Heirisson Happenings?

Guest Speaker 29 August:

Ken Mullin,"Evolution in Revolutions"

Member Speaker Ken Mullin.
Picture Doug Worthington, edited by Editor.
Ken delivered his first half of the talk "The Human Story" which appeared in the Heirisson Happenings April 18, 2019. After briefly reviewing that presentation Ken moved onto the "Five Human Revolutions."
[Image supplied by Ken]
230,000 homo sapiens were not special in Africa.

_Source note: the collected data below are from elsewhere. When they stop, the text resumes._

Lemma foreach_loop_visits {U} (f : Z → comp U bool) image ptr start stop (I : U → Prop) fuel p (u : U) b u' :
  (∀ p u b u', visited image ptr start stop p → I u → f (p - ptr) u = Ret (b, u') → I u') →
  start ≤ p → I u → foreach_loop f image ptr fuel start stop p u = Ret (b, u') → I u'.
Proof.
  intros Hf. revert p u. induction fuel as [|fuel IH]; intros p u Hp Hu E; [discriminate E|].
  cbn [foreach_loop] in E. destruct (Z.ltb_spec p stop) as [Hlt|_]; [|by injection E as _ <-].
  apply comp_bind_Ret in E as ([] & u0 & E1 & E). apply assert_Ret in E1 as [_ [= ->]].
  apply comp_bind_Ret in E as (x & u1 & E1 & E). apply lift_Ret in E1 as (x' & E1 & [= -> ->]).
  apply rd_Ret in E1 as (_ & _ & _ & ->). fold (be64_at image (p - ptr + 8)) in E.
  destruct (negb _); [by injection E as _ <-|].
  set (next := u64 (_ + p)) in E.
  destruct (Z.ltb_spec next start); [by injection E as _ <-|].
  destruct (Z.ltb_spec stop next); [by injection E as _ <-|]. cbn [orb] in E.
  apply comp_bind_Ret in E as (c & u1 & E1 & E).
  assert (I u1) as Hu1 by (eapply Hf; [|exact Hu|exact E1]; split; [lia|]; fold next; lia).
  destruct c; cbn [negb] in E; [|by injection E as _ <-].
  rewrite (Z.add_comm p) in E. fold next in E. by eapply IH in E.
Qed.

(** The offset [off] is that of a descriptor in the area the header of the image
    gives, whose own length stays inside of the area unless it is so large that
    the address behind it wraps. *)
Definition descriptor_place (image : bytes) (off : Z) : Prop :=
  let first := u64 (AVB_VBMETA_IMAGE_HEADER_SIZE + be64_at image 12 + be64_at image 96) in
  let next := first + be64_at image 104 in
  let total := sizeof_AvbDescriptor + be64_at image (off + 8) in
  first ≤ off < next ∧ (total ≤ 2 ^ 63 → off + total ≤ next).

Lemma foreach_visits {U} (f : Z → comp U bool) image ptr size (I : U → Prop) fuel (u : U) b u' :
  0 ≤ ptr → 0 ≤ size < 2 ^ 63 → ptr + size < 2 ^ 64 →
  (∀ off u b u', descriptor_place image off → I u → f off u = Ret (b, u') → I u') →
  I u → avb_descriptor_foreach f image ptr fuel size u = Ret (b, u') → I u'.
Proof.
  intros Hptr Hsize Hend Hf Hu E. unfold avb_descriptor_foreach in E.
  destruct (_ <? _); [by injection E as _ <-|].
  apply comp_bind_Ret in E as (a & u1 & E1 & E). apply lift_Ret in E1 as (same & _ & [= -> ->]).
  destruct same; cbn [negb] in E; [|by injection E as _ <-].
  apply comp_bind_Ret in E as ([] & u1 & E1 & E). apply assert_Ret in E1 as [_ [= ->]].
  apply comp_bind_Ret in E as (h & u1 & E1 & E). apply lift_Ret in E1 as (? & E1 & [= -> ->]).
  apply rd_Ret in E1 as (_ & _ & _ & ->).
  rewrite !be64_at_prefix in E by done.
  assert (is_u64 (be64_at image 12) ∧ is_u64 (be64_at image 96) ∧ is_u64 (be64_at image 104))
    as (W1 & W2 & W3) by (unfold be64_at; auto with words).
  unfold AVB_VBMETA_IMAGE_HEADER_SIZE in *. unfold is_u64 in *.
  set (x := 256 + be64_at image 12 + be64_at image 96) in *.
  replace (ptr + 256 + be64_at image 12 + be64_at image 96) with (ptr + x) in E by lia.
  rewrite (u64_small (ptr + size)) in E by (unfold is_u64; lia).
  set (start := u64 (ptr + x)) in *. set (stop := u64 (start + be64_at image 104)) in *.
  destruct (Z.ltb_spec start ptr); [by injection E as _ <-|].
  destruct (Z.ltb_spec (ptr + size) start); [by injection E as _ <-|].
  destruct (Z.ltb_spec stop ptr); [by injection E as _ <-|].
  destruct (Z.ltb_spec (ptr + size) stop); [by injection E as _ <-|].
  destruct (Z.ltb_spec stop start); [by injection E as _ <-|]. cbn [orb] in E.
  assert (start = ptr + u64 x) as Est.
  { pose proof (u64_range x) as Hx. unfold is_u64 in Hx. unfold start in *.
    assert (u64 (ptr + x) = u64 (ptr + u64 x)) as Ex by (unfold u64; by rewrite Zplus_mod_idemp_r).
    rewrite Ex in *. destruct (Z_lt_le_dec (ptr + u64 x) 0x10000000000000000).
    - apply u64_small. unfold is_u64. lia.
    - exfalso. replace (u64 (ptr + u64 x)) with (ptr + u64 x - 0x10000000000000000) in *; [lia|].
      apply Z.mod_unique_pos with 1; lia. }
  assert (stop = start + be64_at image 104) as Esp.
  { unfold stop in *. destruct (Z_lt_le_dec (start + be64_at image 104) 0x10000000000000000).
    - apply u64_small. unfold is_u64. lia.
    - exfalso. replace (u64 (start + be64_at image 104)) with (start + be64_at image 104 - 0x10000000000000000) in *;
        [lia|]. apply Z.mod_unique_pos with 1; lia. }
  eapply foreach_loop_visits in E; [exact E| |lia|exact Hu].
  intros p v c v' [[Hp1 Hp2] Hn] Hv Ef. eapply Hf; [|exact Hv|exact Ef]. unfold descriptor_place.
  unfold AVB_VBMETA_IMAGE_HEADER_SIZE. fold x. split; [lia|]. intros Ht.
  set (total := sizeof_AvbDescriptor + _) in *.
  assert (0 ≤ total) by (unfold total, sizeof_AvbDescriptor;
    assert (is_u64 (be64_at image (p - ptr + 8))) as [? _] by (unfold be64_at; auto with words); lia).
  rewrite (u64_small total) in Hn by (unfold is_u64; lia).
  destruct (Z_lt_le_dec (total + p) 0x10000000000000000) as [Hc|Hc].
  - rewrite u64_small in Hn by (unfold is_u64; lia). lia.
  - exfalso. replace (u64 (total + p)) with (total + p - 0x10000000000000000) in Hn; [lia|].
    apply Z.mod_unique_pos with 1; lia.
Qed.

Lemma get_all_places {W} `{Heap W} fuel image ptr size (w : W) ds num w' :
  0 ≤ ptr → 0 ≤ size < 2 ^ 63 → ptr + size < 2 ^ 64 →
  avb_descriptor_get_all fuel image ptr size w = Ret (Some (ds, num), w') →
  Forall (fun o => ∀ off, o = Some off → descriptor_place image off) ds.
Proof.
  intros Hptr Hsize Hend E. unfold avb_descriptor_get_all in E.
  apply comp_bind_Ret in E as (r & w1 & _ & E). apply comp_bind_Ret in E as (ok & w2 & _ & E).
  destruct ok; [|discriminate E].
  apply comp_bind_Ret in E as ([b data] & w3 & E1 & E). apply lift_Ret in E1 as ([b' data'] & E1 & Eq).
  injection Eq as -> -> ->. apply comp_bind_Ret in E as ([] & w4 & _ & E). injection E as <- _ _.
  eapply (foreach_visits set_descriptors _ _ _
    (λ data, Forall (fun o => ∀ off, o = Some off → descriptor_place image off) (descriptors data)))
    in E1; [exact E1|done..| |].
  - intros off u c u' Hp Hu Es. unfold set_descriptors in Es. destruct (_ <? _); [|discriminate Es].
    injection Es as _ <-. cbn [descriptors]. apply Forall_insert; [done|]. by intros off' [= <-].
  - cbn [descriptors]. by apply Forall_replicate.
Qed.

They tried for many years but couldn't get out of Africa being prevented by the stronger Neanderthal.
[Image supplied by Ken]
Then at 75,000 there was an explosion of culture with homo sapiens able think abstractly through a Cognitive Revolution.
[Image supplied by Ken]
The 52,000 years old Stadel Lion Man discovered in 1939 in a cave in Germany as evidence of this Cognitive revolution expressed as a Cultural Revolution.
[Image supplied by Ken]
This revolution meant that homo sapiens could plan, symbolize items, create music and dance better, plan better defence and hunting through social cohesion based on gossiping, and hence were able through this organisation to spread out.
From 70,000 to 10,000 humans were hunter gathers in groups of a hundred with children spaced every three to four years apart. 
[Image supplied by Editor]
Then in 10,000 BC there was an Agricultural Revolution. Limited herding of domesticated animals and agriculture had previously existed but now it became the main activity.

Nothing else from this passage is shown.